(** X6: The guard reads and never writes: on every path of every file system
    it returns and leaves the file system as it was; and on a path that
    is missing or a directory what it returns is an error. *)
Theorem guard_is_read_only (fs : FS) dst :
  (exists e, run (shouldHaveMagicComment dst) fs = (Returned e, fs))
  /\ ((forall content, fs !! dst <> Some (File content)) ->
      exists msg, run (shouldHaveMagicComment dst) fs = (Returned (Some msg), fs)).
Proof.
  destruct (fs !! dst) as [[content|tree]|] eqn:Hdst.
  - split.
    + eexists. apply (shouldHaveMagicComment_file fs dst content Hdst).
    + intros H. exfalso. apply (H content). reflexivity.
  - split; intros; eexists; apply (shouldHaveMagicComment_dir fs dst tree Hdst).
  - split; intros; eexists; apply (shouldHaveMagicComment_missing fs dst Hdst).
Qed.

Lemma guard_is_read_only_witness :
  (exists e, run (shouldHaveMagicComment "vim/vimrc") source_fs = (Returned e, source_fs))
  /\ exists msg,
       run (shouldHaveMagicComment "vim/vimrc") source_fs = (Returned (Some msg), source_fs).
Proof.
  destruct (guard_is_read_only source_fs "vim/vimrc") as [Hpure Hbad].
  split; [exact Hpure|]. apply Hbad. intros content. discriminate.
Defined.

Section InstallerFacts.
Variable RCFileOf : string -> string -> string.
Variables profileName srcRCFileName dst : string.

Let src := RCFileOf profileName srcRCFileName.

(** What happens to the profile's file once the destination is out of the
    way. *)
Lemma copy_after_remove (fs : FS) :
  fs !! dst = None ->
  run (let* exists_src := pathutil_Exists src in
       let* _ := when (negb exists_src) (Return nil) in
       let* err := call (copyFileWithMagicComment src dst) in
       Return err) fs
  = match fs !! src with
    | None => (Returned nil, fs)
    | Some (File data) => (Returned nil, <[dst := File (magic ++ data)]> fs)
    | Some (Dir _) =>
        (Returned (Some ("read " +:+ src +:+ ": is a directory")),
         <[dst := File magic]> fs)
    end.
Proof.
  intros Hdst. destruct (fs !! src) as [[data|tree]|] eqn:Hsrc.
  - assert (Hne : dst <> src) by (intros E; rewrite E in Hdst; congruence).
    erewrite run_bind_cont;
      [|unfold pathutil_Exists, gets, Exists; rewrite Hsrc; reflexivity].
    erewrite run_bind_cont; [|reflexivity].
    erewrite run_bind_cont; [reflexivity|].
    apply call_returned. unfold copyFileWithMagicComment.
    erewrite run_bind_cont; [|unfold os_Open, gets; rewrite Hsrc; reflexivity].
    cbv beta iota. erewrite run_bind_cont; [|reflexivity].
    erewrite run_bind_cont; [|unfold os_Create; rewrite Hdst; reflexivity].
    cbv beta iota. erewrite run_bind_cont; [|reflexivity].
    erewrite run_bind_cont;
      [|unfold File_Write; rewrite lookup_insert_eq; reflexivity].
    cbv beta iota. erewrite run_bind_cont; [|reflexivity].
    erewrite run_bind_cont;
      [|unfold io_Copy, File_Write;
        rewrite lookup_insert_ne by exact Hne;
        rewrite lookup_insert_ne by exact Hne;
        rewrite Hsrc, lookup_insert_eq; reflexivity].
    cbv beta iota. unfold run, Return.
    rewrite !insert_insert_eq. reflexivity.
  - assert (Hne : dst <> src) by (intros E; rewrite E in Hdst; congruence).
    erewrite run_bind_cont;
      [|unfold pathutil_Exists, gets, Exists; rewrite Hsrc; reflexivity].
    erewrite run_bind_cont; [|reflexivity].
    erewrite run_bind_cont; [reflexivity|].
    apply call_returned. unfold copyFileWithMagicComment.
    erewrite run_bind_cont; [|unfold os_Open, gets; rewrite Hsrc; reflexivity].
    cbv beta iota. erewrite run_bind_cont; [|reflexivity].
    erewrite run_bind_cont; [|unfold os_Create; rewrite Hdst; reflexivity].
    cbv beta iota. erewrite run_bind_cont; [|reflexivity].
    erewrite run_bind_cont;
      [|unfold File_Write; rewrite lookup_insert_eq; reflexivity].
    cbv beta iota. erewrite run_bind_cont; [|reflexivity].
    erewrite run_bind_cont;
      [|unfold io_Copy;
        rewrite lookup_insert_ne by exact Hne;
        rewrite lookup_insert_ne by exact Hne;
        rewrite Hsrc; reflexivity].
    cbv beta iota. unfold run, Return.
    rewrite !insert_insert_eq. reflexivity.
  - erewrite run_bind_cont;
      [|unfold pathutil_Exists, gets, Exists; rewrite Hsrc; reflexivity].
    apply run_bind_ret. reflexivity.
Qed.

(** The installer on a destination it may write: one that is missing or
    one that carries the marker. *)
Lemma installRCFile_writable (fs : FS) :
  fs !! dst = None \/ (exists old, fs !! dst = Some (File (magic ++ old))) ->
  run (installRCFile RCFileOf profileName srcRCFileName dst) fs
  = match delete dst fs !! src with
    | None => (Returned nil, delete dst fs)
    | Some (File data) => (Returned nil, <[dst := File (magic ++ data)]> fs)
    | Some (Dir _) =>
        (Returned (Some ("read " +:+ src +:+ ": is a directory")),
         <[dst := File magic]> fs)
    end.
Proof.
  intros Hdst.
  assert (Hgone : (delete dst fs : FS) !! dst = None) by apply lookup_delete_eq.
  pose proof (copy_after_remove (delete dst fs) Hgone) as Htail.
  assert (Hsame :
    match delete dst fs !! src with
    | None => (Returned nil, delete dst fs)
    | Some (File data) => (Returned nil, <[dst := File (magic ++ data)]> fs)
    | Some (Dir _) =>
        (Returned (Some ("read " +:+ src +:+ ": is a directory")),
         <[dst := File magic]> fs)
    end
    = match delete dst fs !! src with
      | None => (Returned nil, delete dst fs)
      | Some (File data) =>
          (Returned nil, <[dst := File (magic ++ data)]> (delete dst fs))
      | Some (Dir _) =>
          (Returned (Some ("read " +:+ src +:+ ": is a directory")),
           <[dst := File magic]> (delete dst fs))
      end).
  { destruct (delete dst fs !! src) as [[data|tree]|];
      rewrite ?insert_delete_eq; reflexivity. }
  rewrite Hsame, <- Htail. clear Hsame Htail. unfold installRCFile. fold src.
  destruct Hdst as [Hdst|[old Hdst]].
  - erewrite run_bind_cont;
      [|unfold pathutil_Exists, gets, Exists; rewrite Hdst; reflexivity].
    erewrite run_bind_cont; [|reflexivity].
    erewrite run_bind_cont; [|unfold os_Remove; rewrite Hdst; reflexivity].
    rewrite (delete_id fs dst Hdst).
    erewrite run_bind_cont;
      [|unfold pathutil_Exists, gets, Exists; rewrite Hdst; reflexivity].
    erewrite run_bind_cont; [|reflexivity]. reflexivity.
  - erewrite run_bind_cont;
      [|unfold pathutil_Exists, gets, Exists; rewrite Hdst; reflexivity].
    erewrite run_bind_cont.
    2:{ unfold when.
        erewrite bind_cont;
          [|apply call_returned; apply shouldHaveMagicComment_file; exact Hdst].
        destruct (decide _) as [_|N]; [reflexivity|].
        exfalso. apply N. apply take_magic_prefix. exists old. reflexivity. }
    erewrite run_bind_cont; [|unfold os_Remove; rewrite Hdst; reflexivity].
    erewrite run_bind_cont;
      [|unfold pathutil_Exists, gets, Exists; rewrite Hgone; reflexivity].
    erewrite run_bind_cont; [|reflexivity]. reflexivity.
Qed.

(** The installer on a destination the guard refuses. *)
Lemma installRCFile_refused (fs : FS) node e :
  fs !! dst = Some node ->
  run (shouldHaveMagicComment dst) fs = (Returned (Some e), fs) ->
  run (installRCFile RCFileOf profileName srcRCFileName dst) fs = (Returned (Some e), fs).
Proof.
  intros Hdst Hguard. unfold installRCFile.
  erewrite run_bind_cont;
    [|unfold pathutil_Exists, gets, Exists; rewrite Hdst; reflexivity].
  apply run_bind_ret. unfold when.
  erewrite bind_cont; [|apply call_returned; exact Hguard]. reflexivity.
Qed.



(** X9: Whatever it meets, the installer returns, and it leaves every path
    other than the destination as it was, the profile's file among them. *)
Theorem installRCFile_touches_only_destination (fs : FS) path :
  path <> dst ->
  (exists out, fst (run (installRCFile RCFileOf profileName srcRCFileName dst) fs)
               = Returned out)
  /\ snd (run (installRCFile RCFileOf profileName srcRCFileName dst) fs) !! path
     = fs !! path.
Proof.
  intros Hpath.
  assert (Hwritable :
    fs !! dst = None \/ (exists old, fs !! dst = Some (File (magic ++ old))) ->
    (exists out, fst (run (installRCFile RCFileOf profileName srcRCFileName dst) fs)
                 = Returned out)
    /\ snd (run (installRCFile RCFileOf profileName srcRCFileName dst) fs) !! path
       = fs !! path).
  { intros Hw. rewrite (installRCFile_writable fs Hw).
    destruct (delete dst fs !! src) as [[data|tree]|]; simpl;
      (split; [eexists; reflexivity|]).
    - apply lookup_insert_ne. congruence.
    - apply lookup_insert_ne. congruence.
    - apply lookup_delete_ne. congruence. }
  destruct (fs !! dst) as [[content|tree]|] eqn:Hdst.
  - destruct (decide (take (length magic) content = magic)) as [E|N].
    + apply Hwritable. right. apply take_magic_prefix in E. destruct E as [rest ->].
      exists rest. reflexivity.
    + assert (Hguard : run (shouldHaveMagicComment dst) fs
                       = (Returned (no_magic dst), fs)).
      { rewrite (shouldHaveMagicComment_file fs dst content Hdst).
        destruct (decide _); [contradiction|reflexivity]. }
      rewrite (installRCFile_refused fs (File content) _ Hdst Hguard).
      split; [eexists; reflexivity|reflexivity].
  - rewrite (installRCFile_refused fs (Dir tree) _ Hdst
               (shouldHaveMagicComment_dir fs dst tree Hdst)).
    split; [eexists; reflexivity|reflexivity].
  - apply Hwritable. left. reflexivity.
Qed.

End InstallerFacts.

+---+

■ Exercise directions:
Above are the records; repeat exactly the lines from the one holding "(installRCFile_writable fs Hw)." down to the one holding "- rewrite (installRCFile_refused", end lines included.

■ Solved exercise:
  { intros Hw. rewrite (installRCFile_writable fs Hw).
    destruct (delete dst fs !! src) as [[data|tree]|]; simpl;
      (split; [eexists; reflexivity|]).
    - apply lookup_insert_ne. congruence.
    - apply lookup_insert_ne. congruence.
    - apply lookup_delete_ne. congruence. }
  destruct (fs !! dst) as [[content|tree]|] eqn:Hdst.
  - destruct (decide (take (length magic) content = magic)) as [E|N].
    + apply Hwritable. right. apply take_magic_prefix in E. destruct E as [rest ->].
      exists rest. reflexivity.
    + assert (Hguard : run (shouldHaveMagicComment dst) fs
                       = (Returned (no_magic dst), fs)).
      { rewrite (shouldHaveMagicComment_file fs dst content Hdst).
        destruct (decide _); [contradiction|reflexivity]. }
      rewrite (installRCFile_refused fs (File content) _ Hdst Hguard).
      split; [eexists; reflexivity|reflexivity].
  - rewrite (installRCFile_refused fs (Dir tree) _ Hdst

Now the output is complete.